Pierre
Pestieau
Certains
d’entre vous ont sans doute lu le roman à succès de Dimitri Verhulst au
titre surprenant La Merditude des choses (1). Plus nombreux sont
ceux qui ont vu le film qui en a été tiré et qui a eu un grand succès en
Belgique comme en France (2). Le roman décrit surtout la
jeunesse de l’auteur qui vit dans une maisonnée étonnante. La seule femme y
était sa grand-mère, propriétaire du logis qui abritait aussi ses quatre fils adultes à commencer par le père de l’auteur, le facteur du
village, qui a hérité de son propre père un alcoolisme à toute épreuve. C'est
aussi le seul de la fratrie à occuper un emploi à temps plein, les autres naviguant entre petits
boulots, délinquance et oisiveté à outrance. Dimitri vit donc avec son père et ses trois oncles chez
sa grand-mère, une sainte femme qui fait leur lessive, les laisse boire sa
maigre pension et nettoie le mobilier avant le passage de l'huissier.
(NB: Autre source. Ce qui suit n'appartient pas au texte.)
Lemma init_mappings_forward_entries_witness :
  let l := Table.get (ring_to_cell_inst_ driver) (ring_of heat 0 1 2) in
  length l = 4%nat /\
  forall (m : nat) (a : Z),
    l !! m = Some a ->
    cells_ (openmc_driver_ driver) !! Z.to_nat a =
    Some (locate (sample_point taylor_cos taylor_sin heat 1 2 m)).
Proof.
  apply (init_mappings_forward_entries locate taylor_cos taylor_sin
           100%float 2 3 openmc heat 0 1 2).
  - vm_compute. discriminate.
  - vm_compute. split; [discriminate | reflexivity].
  - vm_compute. split; [discriminate | reflexivity].
  - vm_compute. split; [discriminate | reflexivity].
Defined.

Lemma init_mappings_coverage_witness :
  (forall r,
     0 <= r < length (pin_centers_ heat) * n_axial_ heat * n_rings heat ->
     exists l, ring_to_cell_inst_ driver !! r = Some l /\ l <> []) /\
  (forall a : Z,
     length (cells_ openmc) <= a < length (cells_ (openmc_driver_ driver)) <->
     exists r,
       0 <= r < length (pin_centers_ heat) * n_axial_ heat * n_rings heat /\
       a ∈ Table.get (ring_to_cell_inst_ driver) r).
Proof.
  apply (init_mappings_coverage locate taylor_cos taylor_sin
           100%float 2 3 openmc heat).
  vm_compute. discriminate.
Defined.

Lemma solve_step_two_by_three_witness :
  exists d',
    solve_step init_step advance_step finalize_step heat_source
      set_cell_temperature heat_solve driver = Some d' /\
    new_events driver d' =
      concat
        (map (fun i =>
                [EvInitStep; EvSolveStep i; EvFinalizeStep; EvBarrier;
                 EvUpdateHeatSource; EvHeatSolve; EvBarrier;
                 EvUpdateTemperature])
           [0; 1; 2; 2; 3; 4]) /\
    count_events is_transport_solve (new_events driver d') = 6%nat /\
    count_events is_heat_solve (new_events driver d') = 6%nat /\
    coupled_state d' =
      fold_left
        (fun s i =>
           coupled_iteration init_step advance_step finalize_step
             heat_source set_cell_temperature heat_solve driver i s)
        [0; 1; 2; 2; 3; 4] (coupled_state driver).
Proof.
  apply (solve_step_two_by_three init_step advance_step finalize_step
           heat_source set_cell_temperature heat_solve driver);
    try reflexivity.
  vm_compute. discriminate.
Defined.

Lemma solve_step_iteration_index_witness :
  exists d',
    solve_step init_step advance_step finalize_step heat_source
      set_cell_temperature heat_solve driver = Some d' /\
    new_events driver d' =
      (seqZ 0 (max_timesteps_ driver) ≫= fun i_timestep =>
       seqZ 0 (max_picard_iter_ driver) ≫= fun i_picard =>
         picard_events true (heat_active_ (heat_driver_ driver))
           (i_timestep * max_timesteps_ driver + i_picard)) /\
    coupled_state d' =
      fold_left
        (fun s i =>
           coupled_iteration init_step advance_step finalize_step
             heat_source set_cell_temperature heat_solve driver i s)
        (seqZ 0 (max_timesteps_ driver) ≫= fun i_timestep =>
         seqZ 0 (max_picard_iter_ driver) ≫= fun i_picard =>
           [i_timestep * max_timesteps_ driver + i_picard])
        (coupled_state driver).
Proof.
  apply (solve_step_iteration_index init_step advance_step finalize_step
           heat_source set_cell_temperature heat_solve driver).
  - reflexivity.
  - reflexivity.
  - reflexivity.
  - vm_compute. discriminate.
  - vm_compute. discriminate.
Defined.

End PinCell.

(** * A pin whose outer ring is shared by two cells

    One pin, one axial layer and two fuel rings.  The first cell takes the
    inner ring and the half [x > 0] of the outer ring, the second cell the
    other half: of the four azimuthal samples of the outer ring two are
    located in each cell. *)

Module SplitRing.

Import PinCell.

Definition locate (p : Position) : Z :=
  if (pos_x p * pos_x p + pos_y p * pos_y p <? 0.25)%float then 10
  else if (0 <? pos_x p)%float then 10 else 20.

Definition heat : SurrogateHeatDriver :=
  {| n_pins_ := 1;
     n_axial_ := 1;
     n_fuel_rings_ := 2;
     n_clad_rings_ := 0;
     r_grid_fuel_ := [0; 0.5; 1]%float;
     r_grid_clad_ := [];
     z_ := [0; 1]%float;
     pin_centers_ := [(0, 0)%float];
     source_ := {| Xt.shape := (1, 1, 2)%nat; Xt.data := [0; 0]%float |};
     temperature_ := {| Xt.shape := (1, 1, 2)%nat;
                        Xt.data := [300; 400]%float |};
     heat_active_ := true |}.

Definition driver : OpenmcHeatDriver :=
  init_mappings locate taylor_cos taylor_sin
    (fresh_driver 100%float 2 3 openmc heat).

Example split_driver_cells : cells_ (openmc_driver_ driver) = [10; 20].
Proof. vm_compute. reflexivity. Qed.

Example split_driver_forward :
  Table.get (ring_to_cell_inst_ driver) 0 = [0; 0; 0; 0] /\
  Table.get (ring_to_cell_inst_ driver) 1 = [0; 1; 1; 0].
Proof. vm_compute. split; reflexivity. Qed.

Example split_driver_weights :
  ring_weight heat 0 = 0.25%float /\ ring_weight heat 1 = 0.75%float.
Proof. vm_compute. split; reflexivity. Qed.

(** C2, as stated, fails here.  The rings mapped to the first cell are 0
    and 1, with weights 0.25 and 0.75 and temperatures 300 and 400: the
    weighted average over the mapped rings is 375.  The reverse list holds
    ring 0 four times and ring 1 twice, and the temperature set is
    [(4 * 0.25 * 300 + 2 * 0.75 * 400) / (4 * 0.25 + 2 * 0.75) = 360]. *)
Lemma temperature_counts_samples :
  let h := heat_driver_ driver in
  let t := Xt.flatten (temperature_ h) in
  let rings := Table.get (cell_inst_to_ring_ driver) 0 in
  let d' := update_temperature set_cell_temperature driver in
  rings = [0; 0; 0; 0; 1; 1] /\
  (0 <? fsum (map (ring_weight h) rings))%float = true /\
  weighted_average h t (remove_dups rings) = 375%float /\
  temperature_calls_ (openmc_driver_ d') !! 0%nat = Some (10, 360%float) /\
  cell_temperatures (transport_ (openmc_driver_ d')) !! 1%nat =
    Some (10, 360%float) /\
  temperature_calls_ (openmc_driver_ d') !! 0%nat <>
    Some (10, weighted_average h t (remove_dups rings)).
Proof.
  repeat split; try (vm_compute; reflexivity).
  intros Heq.
  assert (Hv : Some (10, 360%float)
               = Some (10, weighted_average (heat_driver_ driver)
                             (Xt.flatten (temperature_ (heat_driver_ driver)))
                             (remove_dups
                                (Table.get (cell_inst_to_ring_ driver) 0)))).
  { rewrite <- Heq. vm_compute. reflexivity. }
  apply (f_equal (fun o => match o with
                           | Some (_, v) => (v <? 370)%float
                           | None => false
                           end)) in Hv.
  vm_compute in Hv. discriminate Hv.
Qed.

End SplitRing.

(** * The single-pin model, continued

    Inputs at the edges of the driver: tables without keys, a heat-source
    field that was never allocated, loops without iterations, a grid without
    pins; a transport solver that records the tallies it is asked for, and
    one that records the iteration indices it is advanced with. *)

Module PinCellEdges.

Import PinCell.

(** A driver whose registry has two cell instances and whose tables are
    empty. *)
Definition unmapped : OpenmcHeatDriver :=
  fresh_driver 100%float 2 3
    {| cells_ := [10; 20];
       openmc_active_ := true;
       transport_ := {| solves := 0; cell_temperatures := [] |};
       located_ := [];
       temperature_calls_ := [] |}
    heat.

(** A driver with no time step to run. *)
Definition idle : OpenmcHeatDriver := fresh_driver 100%float 0 3 openmc heat.

(** The pin with a heat-source field that was never allocated. *)
Definition short_heat : SurrogateHeatDriver :=
  with_source heat {| Xt.shape := (0, 0, 0)%nat; Xt.data := [] |}.

Definition short : OpenmcHeatDriver :=
  init_mappings locate taylor_cos taylor_sin
    (fresh_driver 100%float 2 3 openmc short_heat).

(** The grid without pins. *)
Definition no_pins : SurrogateHeatDriver := with_pin_centers heat [].

Definition pinless : OpenmcHeatDriver :=
  fresh_driver 100%float 2 3 openmc no_pins.

(** The transport state with the tallies requested at construction. *)
Record tallied : Type := {
  materials : list Z;
  state : transport
}.

Definition on_state (f : transport -> transport) (t : tallied) : tallied :=
  {| materials := materials t; state := f (state t) |}.

Definition create_tallies (mats : list Z) (t : tallied) : tallied :=
  {| materials := mats; state := state t |}.

(** Material 1 is the fuel, material 2 the cladding. *)
Definition material_index (c : Z) : Z := c / 10.

Definition tallied_openmc
    : OpenmcDriver (CellInstance := Z) (TransportState := tallied) :=
  {| cells_ := [];
     openmc_active_ := true;
     transport_ := {| materials := [];
                      state := {| solves := 0; cell_temperatures := [] |} |};
     located_ := [];
     temperature_calls_ := [] |}.

Definition built : OpenmcHeatDriver :=
  construct locate taylor_cos taylor_sin material_index create_tallies
    100%float 2 3 tallied_openmc heat.

Example built_tallies :
  materials (transport_ (openmc_driver_ built)) = [0; 1].
Proof. vm_compute. reflexivity. Qed.

Example short_throws :
  update_heat_source heat_source short = None.
Proof. vm_compute. reflexivity. Qed.

(** On an axis of size 1 the index check of [at] lets every index pass,
    and the write goes to the only element of the axis. *)
Example at_put_broadcasts :
  Xt.at_put {| Xt.shape := (1, 1, 1)%nat; Xt.data := [7%float] |} 0 0 1
    5%float
  = Some {| Xt.shape := (1, 1, 1)%nat; Xt.data := [5%float] |}.
Proof. vm_compute. reflexivity. Qed.

Example at_put_throws :
  Xt.at_put {| Xt.shape := (1, 2, 3)%nat;
               Xt.data := [7; 7; 7; 7; 7; 7]%float |} 0 2 0 5%float
  = None.
Proof. vm_compute. reflexivity. Qed.

(** The transport solver whose state is the list of the iteration indices
    it has been advanced with. *)
Definition recording_openmc
    : OpenmcDriver (CellInstance := Z) (TransportState := list Z) :=
  {| cells_ := [];
     openmc_active_ := true;
     transport_ := [];
     located_ := [];
     temperature_calls_ := [] |}.

Definition recording : OpenmcHeatDriver :=
  init_mappings locate taylor_cos taylor_sin
    (fresh_driver 100%float 2 3 recording_openmc heat).

Example recorded_indices :
  option_map (fun d => transport_ (openmc_driver_ d))
    (solve_step (fun t => t) (fun i t => t ++ [i]) (fun t => t)
       (fun _ power => [power; 0%float]) (fun _ _ t => t) heat_solve
       recording)
  = Some [0; 1; 2; 2; 3; 4].
Proof. vm_compute. reflexivity. Qed.

Lemma update_heat_source_unmapped_ring_witness :
  exists d', update_heat_source heat_source fresh = Some d' /\
    Xt.at_ (source_ (heat_driver_ d')) 0 0 0 = Some nan.
Proof.
  apply (update_heat_source_unmapped_ring heat_source fresh 0 0 0).
  - reflexivity.
  - reflexivity.
  - vm_compute. discriminate.
  - vm_compute. repeat split; discriminate.
  - reflexivity.
  - reflexivity.
Defined.

Lemma update_heat_source_table_witness :
  exists d', update_heat_source heat_source fresh = Some d' /\
    forall r,
      ring_to_cell_inst_ d' !! r =
      if is_fuel_ring heat (total_rings heat) r
      then Some (Table.get (ring_to_cell_inst_ fresh) r)
      else ring_to_cell_inst_ fresh !! r.
Proof.
  apply (update_heat_source_table heat_source fresh).
  - reflexivity.
  - vm_compute. discriminate.
Defined.

Lemma update_temperature_unmapped_cell_witness :
  temperature_calls_
    (openmc_driver_ (update_temperature set_cell_temperature unmapped))
    !! (length (temperature_calls_ (openmc_driver_ unmapped)) + 0)%nat =
  Some (10, nan).
Proof.
  apply (update_temperature_unmapped_cell set_cell_temperature unmapped
           0%nat 10).
  - reflexivity.
  - reflexivity.
Defined.

Lemma solve_step_no_iteration_witness :
  solve_step init_step advance_step finalize_step heat_source
    set_cell_temperature heat_solve idle = Some idle.
Proof.
  apply (solve_step_no_iteration init_step advance_step finalize_step
           heat_source set_cell_temperature heat_solve idle).
  left. vm_compute. discriminate.
Defined.

Lemma solve_step_counts_witness :
  let n := (Z.to_nat (max_timesteps_ driver)
            * Z.to_nat (max_picard_iter_ driver))%nat in
  exists d',
    solve_step init_step advance_step finalize_step heat_source
      set_cell_temperature heat_solve driver = Some d' /\
    count_events is_barrier (new_events driver d') = (2 * n)%nat /\
    count_events is_transport_solve (new_events driver d') =
      (if openmc_active_ (openmc_driver_ driver) then n else 0%nat) /\
    count_events is_heat_solve (new_events driver d') =
      (if heat_active_ (heat_driver_ driver) then n else 0%nat).
Proof.
  apply (solve_step_counts init_step advance_step finalize_step
           heat_source set_cell_temperature heat_solve driver).
  reflexivity.
Defined.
Les
quatre frères et le jeune garçon passent l’essentiel de leur temps à écluser
les bars de Reetveerdegem (village fictif situé non loin d’Alost) lors de
beuveries épiques. Ils défendent à coups de poing l'honneur familial,
organisent des Tours de France éthyliques ou des courses de vélo nudistes.
J’ai beaucoup aimé ce roman qui appelle plusieurs réflexions. D’abord même si l’action se déroule en pays flamand il y a une vingtaine d’années, il aurait pu tout aussi bien se passer en Wallonie. En lisant se roman, on finit par adopter cette famille de marginaux à tels point qu’on se met à trouver que ce sont les gens « normaux » qui sont marginaux.
J’ai beaucoup aimé ce roman qui appelle plusieurs réflexions. D’abord même si l’action se déroule en pays flamand il y a une vingtaine d’années, il aurait pu tout aussi bien se passer en Wallonie. En lisant se roman, on finit par adopter cette famille de marginaux à tels point qu’on se met à trouver que ce sont les gens « normaux » qui sont marginaux.
L’auteur est peu explicite
sur les moyens de subsistance de sa famille ; il parle bien de la
« petite pension » de sa grand-mère, du salaire de son père facteur qui
sans nul doute doit abuser des ses congés de maladie mais on ne sait pas si les
trois autres frères émargent à l’assistance publique ou touchent des allocations
de chômage. Ce qui est vraisemblable dans la normalitude belge. On sait qu’il
leur arrive de travailler au noir. Rien de plus.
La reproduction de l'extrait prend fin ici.